А смерть, голубчик, обладает иногда способностью восстанавливать утраченное ощущение совести даже у отпетых мерзавцев. Пройдя сквозь страх смерти, наше сознание повышает сортность, повышает кондицию, усложняет структуру. Для того и существует смерть в арсенале сверхсуществ. Вот какие вещи он сообщал мне последнее время по телефону. Да, он любил телефон, как президент Джонсон… Что вы обо всем этом скажете?
— Забавно, забавно, занятно, занятно, — пробормотал я. — Какой-то ваш американец заметил, что всякий юмор — это, в конце концов, напоминание о смерти, о том, что все мы смертны. Андрей Дмитриевич, мне кажется, был большой юморист, хотя по выражению его лица такого и не скажешь. Хотите крепкого чаю?
Она не ответила. Сидела запрокинув голову и устало прикрыв глаза. Верблюд и пирамида были фоном ее золотистому парику, на который пошли волосы какой-нибудь бедной и несчастной парижанки.

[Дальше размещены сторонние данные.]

Lemma serve_loop_ok lfd rfds accepted recv idx : forall n c c',
  tables_ok lfd c -> Forall (fun i => i <> 0%nat) idx -> serve_loop ctl_ok idx rfds n accepted recv c = Some c' -> tables_ok lfd c'.
Proof.
  induction idx as [|i idx IH]; intros n c c' Hok Hi; cbn [serve_loop]; [by same|].
  apply Forall_cons in Hi as [Hi0 Hi]. destruct n as [|n]; [by same|].
  destruct (watch c !! i) as [e|] eqn:Ee; [|done]. cbn [mbind option_bind].
  destruct (ev_valid e && bool_decide (ev_fd e ∈ rfds)) eqn:Ev; [|by apply IH]. apply andb_true_iff in Ev as [Ev _].
  pose proof Hok as [_ (w & Ew & _ & Hw) _ _ _ Hp]. rewrite Ew in Ee. destruct i as [|i]; [done|]. cbn in Ee.
  pose proof (Forall_lookup_1 _ _ _ _ Hw Ee Ev) as Et. rewrite Et, decide_False by done.
  destruct (process_read ctl_ok (ev_fd e) (recv (ev_fd e)) c) as [c1|] eqn:Er; [|done]. cbn [mbind option_bind]. apply IH; [|done].
  eapply process_read_ok; [done| |done]. rewrite Hp, Ew. unfold watched_clients. apply list_elem_of_fmap_2, list_elem_of_filter.
  split; [unfold is_client; by rewrite Ev, Et, bool_decide_true|]. apply list_elem_of_further. by eapply list_elem_of_lookup_2.
Qed.

Lemma serve_round_ok lfd rfds accepted recv c c' :
  tables_ok lfd c -> accepted ∉ watched (watch c) -> serve_round ctl_ok rfds accepted recv c = Some c' -> tables_ok lfd c'.
Proof.
  intros Hok Hnew. unfold serve_round. change (seq 0 IPC_EVT_MAX_WATCH) with (0%nat :: seq 1 MAX_CLIENT_NUM). cbn [serve_loop].
  assert (Forall (fun i => i <> 0%nat) (seq 1 MAX_CLIENT_NUM)) as Hs by (by repeat constructor).
  destruct (size rfds) as [|n]; [by same|].
  destruct (watch c !! 0%nat) as [e|] eqn:Ee; [|done]. cbn [mbind option_bind].
  destruct (ev_valid e && bool_decide (ev_fd e ∈ rfds)); [|by apply serve_loop_ok].
  pose proof Hok as [_ (w & Ew & _) _ _ _ _]. rewrite Ew in Ee. cbn in Ee. injection Ee as <-. cbn [ev_type]. rewrite decide_True by done.
  cbn [mbind option_bind]. apply serve_loop_ok; [|done]. unfold process_listen. destruct (Z.ltb_spec accepted 0); [done|]. by apply add_client_ok.
Qed.

Lemma alive_event_ok lfd evt c c' : tables_ok lfd c -> alive_event ctl_ok prop evt c = Some c' -> tables_ok lfd c'.
Proof.
  intros Hok. unfold alive_event, broadcast_modem_state. destruct (evt =? MODEM_INTF_EVENT_ASSERT).
  - destruct (on_boot _ _) as [[d c1]|] eqn:E1; [|done]. cbn [mbind option_bind].
    assert (tables_ok lfd c1) as Hok1 by (eapply on_boot_ok; [|done]; by eapply tables_ok_fields).
    destruct (broadcast_loop _ _ c1) as [c2|] eqn:E2; [|done]. cbn [mbind option_bind]. apply broadcast_ok with (lfd := lfd) in E2; [|done].
    destruct (poweron_by_charger prop); [by apply on_boot_snd_ok|by same].
  - repeat case_match; [by apply broadcast_ok..|by same].
Qed.

Lemma process_message_ok lfd msg c c' :
  tables_ok lfd c -> process_modem_state_message ctl_ok prop monitor_pid junk msg c = Some c' -> tables_ok lfd c'.
Proof.
  intros Hok. unfold process_modem_state_message. destruct (_ <? 0); [by same|].
  destruct (flash_step _ _) as [f first]. assert (tables_ok lfd (set_flash f c)) as Hok1 by (by eapply tables_ok_fields).
  set (c1 := set_flash f c) in *. set (evt := translate_modem_state_message junk msg).
  destruct (evt =? MODEM_INTF_EVENT_FORCE_RESET).
  { intros H. injection H as <-. eapply tables_ok_fields; [exact Hok1|by destruct (0 <? monitor_pid)..]. }
  unfold broadcast_modem_state, tell_monitor. destruct (modem_state c1); [by same..| | | |].
  - intros H. injection H as <-. eapply tables_ok_fields; [exact Hok1|by repeat case_match..].
  - by apply alive_event_ok.
  - destruct (_ =? _); [by apply broadcast_ok|by same].
  - destruct (evt =? _); [|destruct (evt =? _); [by apply broadcast_ok|by same]].
    destruct (broadcast_loop _ _ _) as [c2|] eqn:E; [|done]. cbn [mbind option_bind]. intros H. injection H as <-.
    apply broadcast_ok with (lfd := lfd) in E; [|by eapply tables_ok_fields]. eapply tables_ok_fields; [exact E|by repeat case_match..].
Qed.

Lemma main_step_ok lfd ret0 buf c c' :
  tables_ok lfd c -> main_step files got ctl_ok prop monitor_pid junk ret0 buf c = Some c' -> tables_ok lfd c'.
Proof.
  intros Hok. unfold main_step. destruct (match buf with Some m => _ | None => Some c end) as [c1|] eqn:E; [|done]. cbn [mbind option_bind].
  assert (tables_ok lfd c1) as Hok1 by (destruct buf; [by eapply process_message_ok|by injection E as <-]).
  case_decide; [|by same]. destruct (on_boot _ c1) as [[a c2]|] eqn:E2; [|done]. cbn [mbind option_bind].
  intros H'. injection H' as <-. eapply tables_ok_fields; [by eapply on_boot_ok|done..].
Qed.

Lemma init_ok lfd c0 :
  0 <= lfd -> s_maxfd c0 = 0 -> tables_ok lfd (ipc_watch_fd_add lfd IPC_EVT_TYPE_LISTEN (modem_ctrl_ipc_init c0)).
Proof.
  intros H0 Hm. set (w := replicate MAX_CLIENT_NUM (Evt 0 IPC_EVT_TYPE_NONE false)).
  assert (watched (Evt lfd IPC_EVT_TYPE_LISTEN true :: w) = [lfd]) as Ew by done.
  assert (watched_clients (Evt lfd IPC_EVT_TYPE_LISTEN true :: w) = []) as Ec by done.
  assert (ipc_watch_fd_add lfd IPC_EVT_TYPE_LISTEN (modem_ctrl_ipc_init c0) =
    set_watch (Evt lfd IPC_EVT_TYPE_LISTEN true :: w) (if s_maxfd c0 <=? lfd then lfd + 1 else s_maxfd c0) ({[lfd]} ∪ ∅)
      (set_clients (replicate MAX_CLIENT_NUM (-1)) c0)) as -> by done.
  rewrite Hm. destruct (Z.leb_spec 0 lfd); [|lia]. split; cbn [client_fd watch s_maxfd s_rdyFds set_watch set_clients]; rewrite ?Ew, ?Ec.
  - done.
  - exists w. split_and!; try done. by apply Forall_replicate.
  - apply NoDup_singleton.
  - repeat constructor; lia.
  - done.
  - done.
Qed.

End inv.

(** ** The two threads

    The main thread closes a client whose write has failed
    ([ipc_client_fd_close], inside the mutex) while the IPC thread may be adding a
    new one: [ipc_watch_fd_add] takes the mutex for [client_fd] only, after it has
    filled an entry of the watch table.  Here the statements of the two calls are
    steps of their own.  (A test of an entry, [FD_SET], [FD_CLR], the computation of
    the new limit, and the part of the add inside the mutex are one step each.) *)

(** The next statement of [ipc_watch_fd_add(fd, IPC_EVT_TYPE_CLIENT)]. *)
Inductive add_pc :=
| AddTest (i : nat) | AddFd (i : nat) | AddType (i : nat) | AddValid (i : nat) | AddSet | AddMax | AddClient | AddDone.
(** The next statement of [ipc_client_fd_close(fd)]. *)
Inductive close_pc :=
| CloseLock | CloseTest (i : nat) | CloseClr (i : nat) | CloseValid (i : nat) | CloseFd (i : nat) | CloseType (i : nat)
| CloseMax | CloseClient | CloseDone.

Definition set_entry (i : nat) (g : modem_ctrl_ipc_evt_t -> modem_ctrl_ipc_evt_t) (c : ctl) : ctl :=
  set_watch (alter g i (watch c)) (s_maxfd c) (s_rdyFds c) c.

Definition add_step (locked : bool) (fd : Z) (pc : add_pc) (c : ctl) : option (add_pc * ctl) :=
  match pc with
  | AddTest i =>
      if decide (i = IPC_EVT_MAX_WATCH) then Some (AddDone, close_fd fd c)
      else e ← watch c !! i; Some (if ev_valid e then AddTest (S i) else AddFd i, c)
  | AddFd i => Some (AddType i, set_entry i (fun e => Evt fd (ev_type e) (ev_valid e)) c)
  | AddType i => Some (AddValid i, set_entry i (fun e => Evt (ev_fd e) IPC_EVT_TYPE_CLIENT (ev_valid e)) c)
  | AddValid i => Some (AddSet, set_entry i (fun e => Evt (ev_fd e) (ev_type e) true) c)
  | AddSet => Some (AddMax, set_watch (watch c) (s_maxfd c) ({[fd]} ∪ s_rdyFds c) c)
  | AddMax => Some (AddClient, set_watch (watch c) (if s_maxfd c <=? fd then fd + 1 else s_maxfd c) (s_rdyFds c) c)
  | AddClient =>
      if locked then None
      else Some (AddDone, match find_index (fun f => f =? -1) (client_fd c) with
                          | Some k => set_clients (<[k := fd]> (client_fd c)) c
                          | None => c
                          end)
  | AddDone => None
  end.

Definition close_step (fd : Z) (pc : close_pc) (c : ctl) : option (close_pc * ctl) :=
  match pc with
  | CloseLock => Some (CloseTest 0, c)
  | CloseTest i =>
      if decide (i = IPC_EVT_MAX_WATCH) then Some (CloseClient, c)
      else e ← watch c !! i; Some (if ev_valid e && (ev_fd e =? fd) then CloseClr i else CloseTest (S i), c)
  | CloseClr i => Some (CloseValid i, set_watch (watch c) (s_maxfd c) (s_rdyFds c ∖ {[fd]}) c)
  | CloseValid i => Some (CloseFd i, set_entry i (fun e => Evt (ev_fd e) (ev_type e) false) c)
  | CloseFd i => Some (CloseType i, set_entry i (fun e => Evt (-1) (ev_type e) (ev_valid e)) c)
  | CloseType i => Some (CloseMax, set_entry i (fun e => Evt (ev_fd e) IPC_EVT_TYPE_NONE (ev_valid e)) c)
  | CloseMax => Some (CloseClient, set_watch (watch c) (if fd + 1 =? s_maxfd c then max_fd (watch c) + 1 else s_maxfd c) (s_rdyFds c) c)
  | CloseClient =>
      Some (CloseDone, close_fd fd (match find_index (fun f => f =? fd) (client_fd c) with
                                    | Some k => set_clients (<[k := -1]> (client_fd c)) c
                                    | None => c
                                    end))
  | CloseDone => None
  end.

Definition holds_mutex (pc : close_pc) : bool := match pc with CloseLock | CloseDone => false | _ => true end.

(** An add of [n] by the IPC thread and a close of [fd] by the main thread. *)
Inductive overlap (n fd : Z) : add_pc * close_pc * ctl -> add_pc * close_pc * ctl -> Prop :=
| overlap_add a b c a' c' : add_step (holds_mutex b) n a c = Some (a', c') -> overlap n fd (a, b, c) (a', b, c')
| overlap_close a b c b' c' : close_step fd b c = Some (b', c') -> overlap n fd (a, b, c) (a, b', c').

Section overlap.
  Context (n fd : Z).

Lemma set_entry_mid w1 e w2 g c :
  watch c = w1 ++ e :: w2 -> set_entry (length w1) g c = set_watch (w1 ++ g e :: w2) (s_maxfd c) (s_rdyFds c) c.
Proof using. intros E. unfold set_entry. rewrite E. f_equal. rewrite alter_app_r_alt, Nat.sub_diag by lia. done. Qed.

Lemma set_entry_watch W1 e W2 M R c g :
  set_entry (length W1) g (set_watch (W1 ++ e :: W2) M R c) = set_watch (W1 ++ g e :: W2) M R c.
Proof using. by rewrite (set_entry_mid W1 e W2). Qed.

(** Tests of entries that do not stop the scan. *)
Lemma add_scan b c w1 w2 :
  watch c = w1 ++ w2 -> length (watch c) = IPC_EVT_MAX_WATCH -> Forall (fun e => ev_valid e = true) w1 ->
  rtc (overlap n fd) (AddTest 0, b, c) (AddTest (length w1), b, c).
Proof using.
  revert w2. induction w1 as [|e w1 IH] using rev_ind; intros w2 Hw Hl Hv; [done|].
  apply Forall_app in Hv as [Hv He]. apply Forall_cons in He as [He _]. rewrite <- app_assoc in Hw. cbn [app] in Hw.
  eapply rtc_r; [by eapply IH|]. rewrite length_app, Nat.add_1_r. apply overlap_add. cbn [add_step].
  rewrite decide_False by (rewrite <- Hl, Hw, length_app; cbn [length]; lia).
  rewrite Hw, list_lookup_middle by done. cbn [mbind option_bind]. by rewrite He.
Qed.

Lemma close_scan a c w1 w2 :
  watch c = w1 ++ w2 -> length (watch c) = IPC_EVT_MAX_WATCH -> Forall (fun e => ev_valid e && (ev_fd e =? fd) = false) w1 ->
  rtc (overlap n fd) (a, CloseTest 0, c) (a, CloseTest (length w1), c).
Proof using.
  revert w2. induction w1 as [|e w1 IH] using rev_ind; intros w2 Hw Hl Hv; [done|].
  apply Forall_app in Hv as [Hv He]. apply Forall_cons in He as [He _]. rewrite <- app_assoc in Hw. cbn [app] in Hw.
  eapply rtc_r; [by eapply IH|]. rewrite length_app, Nat.add_1_r. apply overlap_close. cbn [close_step].
  rewrite decide_False by (rewrite <- Hl, Hw, length_app; cbn [length]; lia).
  rewrite Hw, list_lookup_middle by done. cbn [mbind option_bind]. by rewrite He.
Qed.

Ltac go_add := eapply rtc_l; [apply overlap_add; reflexivity|].
Ltac go_close := eapply rtc_l; [apply overlap_close; reflexivity|].

(** Run alone, the statements do what [ipc_watch_fd_add] and
    [ipc_client_fd_close] do. *)
Lemma add_alone b c :
  holds_mutex b = false -> length (watch c) = IPC_EVT_MAX_WATCH ->
  rtc (overlap n fd) (AddTest 0, b, c) (AddDone, b, ipc_watch_fd_add n IPC_EVT_TYPE_CLIENT c).
Proof using.
  intros Hb Hl. unfold ipc_watch_fd_add. destruct (find_index _ (watch c)) as [i|] eqn:Ei.
  - apply find_index_Some in Ei as (w1 & e & w2 & Ew & <- & He & Hv). apply negb_true_iff in He.
    etrans; [apply (add_scan b c w1 (e :: w2) Ew Hl); eapply Forall_impl; [exact Hv|]; intros x Hx; by apply negb_false_iff in Hx|].
    eapply rtc_l.
    { apply overlap_add. cbn [add_step]. rewrite decide_False by (rewrite <- Hl, Ew, length_app; cbn [length]; lia).
      rewrite Ew, list_lookup_middle by done. cbn [mbind option_bind]. by rewrite He. }
    eapply rtc_l; [apply overlap_add; cbn [add_step]; by rewrite (set_entry_mid w1 e w2)|].
    do 2 (eapply rtc_l; [apply overlap_add; cbn [add_step]; by rewrite set_entry_watch|]). do 2 go_add.
    apply rtc_once, overlap_add. cbn [add_step]. rewrite Hb, Ew, insert_mid. done.
  - apply find_index_None in Ei. etrans; [apply (add_scan b c (watch c) []); [by rewrite app_nil_r|done|]|].
    + eapply Forall_impl; [exact Ei|]. intros x Hx. by apply negb_false_iff in Hx.
    + apply rtc_once, overlap_add. cbn [add_step]. by rewrite Hl, decide_True.
Qed.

У каждого случается вдруг представить соседа или собеседника мертвым. И поймать себя на этом. И поторопиться отшвырнуть наваждение, мистически ощущая в нем возможность воздействия на течение жизни собеседника. И еще настораживает в таких случаях возможность каких-то не различимых сознанием признаков во внешнем облике человека, сигнализирующих о приближении к нему неизбежного. Ведь должна же быть причина, по которой в твой мозг вошло видение его мертвенности… И когда неизбежное происходит — пускай через значительное время после такого твоего подумывания, — в тебе оживают какие-то угрызения, как в лермонтовском Печорине-фаталисте.
Я глядел на Наталью Ильиничну, и мне почудилось, что прилетела она сюда умирать и что печать смерти уже тоже легла между подбритых и подкрашенных ее бровей. В обстановке сплошной чертовщины ничего неожиданного в таких ощущениях не было.